Everything of faith in him hummed this morning. And he saw it in Liza as well. The helplessness and despair was no longer in her blue, blue depths. They now radiated something beyond mere hope.
Expectancy. It was a certainty that something was imminent.
It bloated and simmered in them as they took opposite sides of Angel’s bed, facing each other. After a while, they slipped quietly from the room. Down the hall, they knelt at the tiny altar.
“Please, Angel,” Liza prayed, clasping Garrison’s hand. “Come back to us.”
Blackness cocooned Angel. A sound? Voices? “Please, Angel, come back to us.”
Mama? Suddenly the blackness scattered and Angel was dancing across a vast expanse of wood parquet floor in Mama’s
wake…“Angel!” One voice, masculine and persistent, froze her into stillness while Mama pirouetted away, oblivious. Angel pivoted and danced in the opposite direction, spinning like a top, backward…backward in time, toward the one beckoning her.
Her bare feet sank into the pine needle carpet surrounding the lily pond, now sparkling beneath a warm morning sun. The blossoms were brilliantly white today. Rustic silvery gray wood benches sprouted from the forest floor, ones Daddy built long ago for this forest oasis of theirs.
“Angel!” Troy’s voice. “Come help me with the dog. He’s hit bad.”

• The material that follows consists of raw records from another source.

Lemma Command_effect i k a c σ σ' :
  Command_step maxUsers numLogins i k a c σ = Some σ' → clients σ !! i = Some c → pc c = Running k →
  conn_ok c → represents (logins σ) (bag (clients σ)) →
  client_trouble a c σ σ' ∨ ∃ c' new, client_effect i σ c c' new σ'.
Proof.
  intros E Hi Hp Hok Hr.
  assert (Hx : a = AXferEnd ∨ a ≠ AXferEnd) by (destruct a; first [by left|by right]). destruct Hx as [->|Hx].
  { destruct k; try done. cbn in E. injection E as <-. destruct (loggedIn c) eqn:Eg.
    - right. do 2 eexists. apply keep_effect; try done. destruct c; cbn in *; subst. solve_conn.
    - left. split; [|by right]. destruct (ok_site _ Hok); [by rewrite Hp|congruence|done]. }
  right. destruct a; cbn in E; try done.
  - injection E as <-. do 2 eexists. apply keep_effect; try done. destruct c; cbn in *; subst. destruct k as [|[]| | |]; solve_conn.
  - destruct k as [|[]| | |]; try done. injection E as <-. do 2 eexists. apply keep_effect; try done.
    + destruct c; cbn in *; subst. solve_conn.
    + destruct Hok as [O1 _ O3 _ _ _], c as [s u [] ? ? ? ?]; cbn in *; subst; [|done].
      destruct (proj1 O1 eq_refl); [|done]. by apply O3 in H.
  - destruct k as [|[]| | |]; try done. injection E as <-. rewrite SetState_other by done.
    do 2 eexists. apply keep_effect; try done. destruct c; cbn in *; subst. solve_conn.
  - assert (σ' = SetState Finished i (set_pc (Running CDone) c) σ ∧ k ≠ CDone ∧ k ≠ CPass true) as (-> & Hk & Hk')
      by (destruct k as [|[]| | |]; try done; by injection E as <-).
    do 2 eexists. apply finish_effect; try done.
    destruct c; cbn in *; subst. destruct k as [|[]| | |]; solve_conn.
  - destruct (ask i k t c) as [c'|] eqn:Ea; [|done]. injection E as <-. exists c', [t].
    assert (conn_step i c c' [t] ∧ login_of c' = login_of c ∧ ∀ k, pc c' ≠ Waiting k) as (? & ? & ?); [|by apply push_effect].
    destruct k as [|[]| | |], t; cbn in Ea; try done.
    + case_bool_decide as Hu; [|done]. destruct Hu as [Hu ->]. injection Ea as <-. split_and!; [|done|done].
      destruct c; cbn in *; subst. solve_conn.
    + destruct (Nat.eqb_spec by_ i) as [->|]; [|done]. injection Ea as <-. split_and!; [|done|done].
      destruct c; cbn in *; subst. solve_conn.
    + destruct (Nat.eqb_spec by_ i) as [->|]; [|done]. injection Ea as <-. split_and!; [|done|done].
      destruct c; cbn in *; subst. solve_conn.
    + injection Ea as <-. split_and!; [|done|done]. destruct c; cbn in *; subst. solve_conn.
  - destruct k; try done. by eapply Login_effect.
  - injection E as <-. do 2 eexists. apply keep_effect; try done.
    + destruct c; cbn in *; subst. destruct k as [|[]| | |]; case_bool_decide; solve_conn.
    + intros k'. cbn. by case_bool_decide.
Qed.

(** The model stops there. *)
Lemma client_trouble_undefined a c σ σ' : client_trouble a c σ σ' → ∃ why, spc σ' = Undefined why.
Proof. intros (_ & [(k & _ & _ & _ & ->)|(_ & _ & _ & ->)]); by eexists. Qed.

Lemma client_step_effect i a σ σ' :
  client_step i a σ = Some σ' → (∀ c, clients σ !! i = Some c → conn_ok c) → represents (logins σ) (bag (clients σ)) →
  (∃ c, clients σ !! i = Some c ∧ client_trouble a c σ σ') ∨
  ∃ c c' new, clients σ !! i = Some c ∧ client_effect i σ c c' new σ'.
Proof.
  unfold Server.client_step. intros E Hok Hr. destruct (clients σ !! i) as [c|] eqn:Hi; [|done].
  specialize (Hok c eq_refl). cbn in E. destruct (pc c) eqn:Hp.
  all: try (destruct (Handle_effect capacity i a σ c σ' E Hi Hp Hok Hr) as [(k & ? & ? & ?)|(c' & new & ?)];
    [left; exists c; split; [done|]; split; [by apply (ok_read _ Hok); [right|]|left; by exists k]|right; by exists c, c', new]).
  all: try (destruct (Command_effect i k a c σ σ' E Hi Hp Hok Hr) as [?|(c' & new & ?)];
    [left; by exists c|right; by exists c, c', new]).
  all: right; destruct a; try done.
  - destruct (stopped c) eqn:Es; [done|]. injection E as <-. do 3 eexists. split; [done|]. apply keep_effect; try done.
    destruct c; cbn in *; subst. solve_conn.
  - injection E as <-. do 3 eexists. split; [done|]. apply keep_effect; try done. destruct c; cbn in *; subst. solve_conn.
  - injection E as <-. do 3 eexists. split; [done|]. apply keep_effect; try done. destruct c; cbn in *; subst. solve_conn.
  - do 3 eexists. split; [done|]. eapply write_effect; try done. destruct c; cbn in *; subst. solve_conn.
  - do 3 eexists. split; [done|]. eapply write_effect; try done. destruct c; cbn in *; subst. solve_conn.
  - destruct (fut c) eqn:Ef; [|done]. injection E as <-. do 3 eexists. split; [done|]. apply keep_effect; try done.
    destruct c; cbn in *; subst. solve_conn.
  - injection E as <-. do 3 eexists. split; [done|]. apply finish_effect; try done. destruct c; cbn in *; subst. solve_conn.
  - injection E as <-. do 3 eexists. split; [done|]. apply push_effect; try done. destruct c; cbn in *; subst. solve_conn.
  - do 3 eexists. split; [done|]. eapply write_effect; try done. destruct c; cbn in *; subst. solve_conn.
  - injection E as <-. do 3 eexists. split; [done|]. apply keep_effect; try done. destruct c; cbn in *; subst. solve_conn.
Qed.

End client_effects.
Arguments client_step_effect {capacity maxUsers numLogins}.

(** ** The invariant of the server *)

(** The sessions that the thread has still to visit *)
Definition targets (p : SPC) : list nat :=
  match p with
  | Working (Kicking _ _ _ todo _) _ | Working (Updating _ todo) _ | Stopping todo | StopJoining todo => todo
  | Working (Scanning _ _ todo toKick _ _) _ => option_list toKick ++ todo
  | Working (Chosen _ _ toKick _ _) _ => option_list toKick
  | _ => []
  end.

(** The places where only the pipe can tell the thread of a task *)
Definition asleep (p : SPC) : bool := match p with Top | Accepting _ => true | _ => false end.

(** What holds of a session while all are stopped *)
Definition stop_ok (p : SPC) (i : nat) (c : Conn) : Prop :=
  match p with
  | Stopping todo => i ∉ todo → stopped c = true
  | StopJoining todo => stopped c = true ∧ (i ∉ todo → pc c = Exited)
  | Stopped => False
  | _ => True
  end.

(** It stops only when it is told to. *)
Definition allowed (p : SPC) (shut : bool) : Prop :=
  match p with Stopping _ | StopJoining _ | Stopped => shut = true | Undefined _ => False | _ => True end.

Definition wakes (σ : Srv) (c : Conn) : Prop := ∀ k, pc c = Waiting k → fut c = None → 0 < pipe σ.

Record Inv (σ : Srv) : Prop := {
  inv_conn i c : clients σ !! i = Some c → conn_ok c;
  inv_asks j : count_of by_of j (pending σ) = owed asking (clients σ) j;
  inv_left j : spc σ ≠ Stopped → count_of cleans j (pending σ) = owed has_left (clients σ) j;
  inv_logins : represents (logins σ) (bag (clients σ));
  inv_next i : is_Some (clients σ !! i) → i < next σ;
  inv_wakes i c : asleep (spc σ) = true → clients σ !! i = Some c → wakes σ c;
  inv_targets i : i ∈ targets (spc σ) → is_Some (clients σ !! i);
  inv_stop i c : clients σ !! i = Some c → stop_ok (spc σ) i c;
  inv_shut : allowed (spc σ) (shutdown σ)
}.

Lemma Inv_init : Inv init.
Proof.
  split; cbn; try done.
  - intros i [c Hc]. by rewrite lookup_empty in Hc.
  - by intros i ?%elem_of_nil.
Qed.
Lemma server_can_move i σ : awaits i σ → shutdown σ = false → pipe σ < capacity → ∃ σ', moves σ σ'.
Proof.
  intros Ha Hsd Hp. pose proof (proj1 Ha) as Hi.
  assert (Hm : ∀ ch, ch ≠ CPollFails → is_Some (server_step ch σ) → ∃ σ', moves σ σ').
  { intros ch Hch [σ' E]. exists σ'. by eapply moves_server. }
  pose proof (inv_shut _ Hi) as Hal. pose proof (ordered_exists σ) as Ho.
  destruct (spc σ) as [|n|n|w n|[|n]|todo|todo| |] eqn:Hs; cbn in Hal; try congruence; try done.
  - apply (Hm (CPoll 0)); [done|]. unfold Server.server_step, Run_step. rewrite Hs, Hsd. by eexists.
  - apply (Hm CGo); [done|]. unfold Server.server_step. rewrite Hs. by eexists.
  - apply (Hm CGo); [done|]. unfold Server.server_step. rewrite Hs. by eexists.
  - assert (Hw : ∀ ch, ch ≠ CPollFails → is_Some (Work_step capacity w ch n σ) → ∃ σ', moves σ σ').
    { intros ch Hch Hw. apply (Hm ch Hch). unfold Server.server_step. by rewrite Hs. }
    destruct w as [t|uid one b todo m|uid b todo tk id l|uid b tk id l| |uid todo|j].
    + destruct t.
      1, 2, 5: apply (Hw (COrder (elements (dom (clients σ))))); [done|]; cbn; rewrite Ho; by eexists.
      * apply (Hw (CReload true true true)); [done|by eexists].
      * apply (Hw CGo); [done|by eexists].
      * apply (Hw CGo); [done|]. cbn. destruct (clients σ !! client); by eexists.
    + apply (Hw CGo); [done|by eexists].
    + apply (Hw (CIdle 0)); [done|by eexists].
    + apply (Hw CGo); [done|by eexists].
    + apply (Hw CGo); [done|]. cbn [Work_step]. unfold WritePipe. destruct (Nat.ltb_spec (pipe σ) capacity); [by eexists|lia].
    + apply (Hw CGo); [done|by eexists].
    + assert (Hl : owed has_left (clients σ) j = 1).
      { pose proof (inv_left _ Hi j ltac:(by rewrite Hs)) as Hl. rewrite <- Hl. unfold pending in *. rewrite Hs in *. cbn in *.
        rewrite decide_True in * by done. unfold owed in Hl. destruct (clients σ !! j) as [c|]; [destruct (has_left c)|]; lia. }
      unfold owed in Hl. destruct (clients σ !! j) as [c|] eqn:Hc; [|done].
      destruct (moves_joined σ j Hi) as [(c' & Hc' & He)|?]; [by rewrite Hs| |done|by eexists| |done].
      * intros c' k' Hc' Hk'. assert (c' = c) as -> by congruence. unfold has_left in Hl. by rewrite Hk' in Hl.
      * apply (Hw CGo); [done|]. cbn. unfold CleanupClient. rewrite Hc', He. by eexists.
  - apply (Hm CGo); [done|]. unfold Server.server_step. rewrite Hs. by eexists.
  - apply (Hm (CAccept true)); [done|]. unfold Server.server_step. rewrite Hs. by eexists.
Qed.
Lemma collecting_lock_insert st0 req pend tb st a :
  collecting st0 req pend tb st ->
  collecting st0 req pend
    (mk_locals (remove_table tb)
       (g_hash_table_insert (lock_table tb) a (seg a, offset a))
       (remove_list tb)) st.
Proof.
  intros (Hc & Hlt & Hrt & Hev).
  split; [done|]. split; [by apply table_ptrs_insert|]. split; done.
Qed.

Lemma collecting_walk_insert st0 req pend tb st a :
  collecting st0 req pend tb st ->
  collecting st0 req pend
    (mk_locals (g_hash_table_insert (remove_table tb) a (seg a, offset a))
       (g_hash_table_insert (lock_table tb) a (seg a, offset a))
       (remove_list tb ++ [a])) st.
Proof.
  intros (Hc & Hlt & Hrt & evs & Hlog & Hq & Hreq & Hcov).
  split; [done|]. split; [by apply table_ptrs_insert|].
  split; [by apply table_ptrs_insert|].
  exists evs. split; [done|]. split; [done|]. split; [done|].
  intros b el [[= -> ->]|Hin]%elem_of_g_hash_table_insert; simpl.
  - right; left. apply elem_of_app. right. apply list_elem_of_here.
  - destruct (Hcov b el Hin) as [?|[?|?]]; [by left| |by right; right].
    right; left. apply elem_of_app. by left.
Qed.

Lemma collecting_pending_insert st0 req pend tb st a :
  collecting st0 req pend tb st -> a ∈ pend ->
  collecting st0 req pend
    (mk_locals (g_hash_table_insert (remove_table tb) a (seg a, offset a))
       (g_hash_table_insert (lock_table tb) a (seg a, offset a))
       (remove_list tb)) st.
Proof.
  intros (Hc & Hlt & Hrt & evs & Hlog & Hq & Hreq & Hcov) Ha.
  split; [done|]. split; [by apply table_ptrs_insert|].
  split; [by apply table_ptrs_insert|].
  exists evs. split; [done|]. split; [done|]. split; [done|].
  intros b el [[= -> ->]|Hin]%elem_of_g_hash_table_insert; simpl.
  - by left.
  - by apply (Hcov b el).
Qed.

Lemma collecting_pop st0 req rt lt a rest st :
  collecting st0 req [] (mk_locals rt lt (a :: rest)) st ->
  collecting st0 req [a] (mk_locals rt lt rest) st.
Proof.
  intros (Hc & Hlt & Hrt & evs & Hlog & Hq & Hreq & Hcov).
  split; [done|]. split; [done|]. split; [done|].
  exists evs. split; [done|]. split; [done|]. split; [done|].
  intros b el Hin. simpl in *.
  destruct (Hcov b el Hin) as [[]%elem_of_nil|[[->|?]%elem_of_cons|?]].
  - left. apply list_elem_of_here.
  - by right; left.
  - by right; right.
Qed.

Lemma collecting_notified st0 req tb st a :
  collecting st0 req [a] tb st ->
  ElementDeleted a ∈ req ->
  (Z.land (flags_type (element_at st0 a)) sc_type_arc_mask <> 0 ->
   Emitted (arc_begin (element_at st0 a)) SC_EVENT_REMOVE_OUTPUT_ARC a ∈ req /\
   Emitted (arc_end (element_at st0 a)) SC_EVENT_REMOVE_INPUT_ARC a ∈ req) ->
  collecting st0 [] [] tb st.
Proof.
  intros (Hc & Hlt & Hrt & evs & Hlog & Hq & Hreq & Hcov) Hd Harc.
  split; [done|]. split; [done|]. split; [done|].
  exists evs. split; [done|]. split; [done|].
  split; [by intros ev []%elem_of_nil|].
  intros b el Hin.
  destruct (Hcov b el Hin) as [->%list_elem_of_singleton|[?|?]];
    [|by right; left|by right; right].
  right; right. split; [by apply Hreq|].
  intros Hb. destruct (Harc Hb). split; by apply Hreq.
Qed.

Lemma collecting_lock_ptr st0 req pend tb st a el :
  collecting st0 req pend tb st -> g_hash_table_lookup (lock_table tb) a = Some el ->
  el = (seg a, offset a).
Proof.
  intros (_ & Hlt & _) Hl. by apply Hlt, g_hash_table_lookup_Some.
Qed.

Lemma free_lock_Done checked a st p st' :
  free_lock checked a st = Done p st' ->
  p = (seg a, offset a) /\ same_segments st st' /\ addr_valid st a.
Proof.
  unfold free_lock. intros Hrun.
  apply bind_Done in Hrun as ([r el2] & st1 & Hl & Hrun).
  apply element_lock_Done in Hl as [(Hv & -> & -> & ->)|(Hv & -> & -> & ->)].
  - apply bind_Done in Hrun as ([] & st2 & Ha & Hrun).
    apply g_assert_Done in Ha as [_ ->].
    apply ret_Done in Hrun as [<- <-].
    split; [done|]. split; [apply locked_same_segments | done].
  - apply bind_Done in Hrun as ([] & st2 & Ha & Hrun). discriminate.
Qed.

Lemma free_walk_collecting st0 req pend fuel next _addr tb st tb' st' :
  free_walk fuel next _addr tb st = Done tb' st' ->
  collecting st0 req pend tb st -> collecting st0 req pend tb' st'.
Proof.
  revert _addr tb st. induction fuel as [|fuel IH]; intros _addr tb st Hrun Hinv;
    [discriminate|].
  simpl in Hrun. destruct (SC_ADDR_IS_NOT_EMPTY _addr).
  2:{ by apply ret_Done in Hrun as [<- <-]. }
  apply bind_Done in Hrun as ([el2 tb1] & st1 & Hfind & Hrun).
  apply bind_Done in Hrun as (e2 & st2 & Hload & Hrun).
  apply load_Done in Hload as (-> & _ & _).
  eapply IH; [exact Hrun|].
  destruct (g_hash_table_lookup (remove_table tb) _addr).
  - by apply ret_Done in Hfind as [[= <- <-] <-].
  - apply bind_Done in Hfind as (p & st1' & Hlock & Hfind).
    apply free_lock_Done in Hlock as (-> & Hs & _).
    apply ret_Done in Hfind as [[= <- <-] <-].
    apply collecting_walk_insert.
    eapply collecting_step; [exact Hinv|]. by apply same_segments_collects.
Qed.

Troy Bailey hovered over a heap covered with a red, plaid, woolen blanket, shaded by the roof of their picnic shelter, a square, weathered wooden pavilion with a storage room. “I saw the car hit him.” Anger flared Troy’s nostrils. “It just kept going.” His dark eyes pinned Angel. “Can you imagine being that cruel? Just to leave him lying there in the road, bleeding?”
With hands so very gentle, he pulled the blanket up a bit.
“By the time I pulled over and ran back to check on him, he’d disappeared. I followed the trail of blood down here, where he’d dragged himself. I’m sorry, but I had to force the storage door open for a blanket to wrap him in to subdue and cover him. I’ll pay for the lock.”
“It’s okay,” Angel murmured. She peered over her neighbor’s shoulder and gasped. She gazed at the ugly, mangy mongrel that’d pestered the entire countryside for years now. All he was good for was foraging in trash cans, digging up flowers, treeing cats, and in general making a nuisance and creating messes.
“Yeah. It’s him,” Troy muttered. “Everybody and his grandpa have shot at him at one time or another but he’s wily and seems to have ten lives.”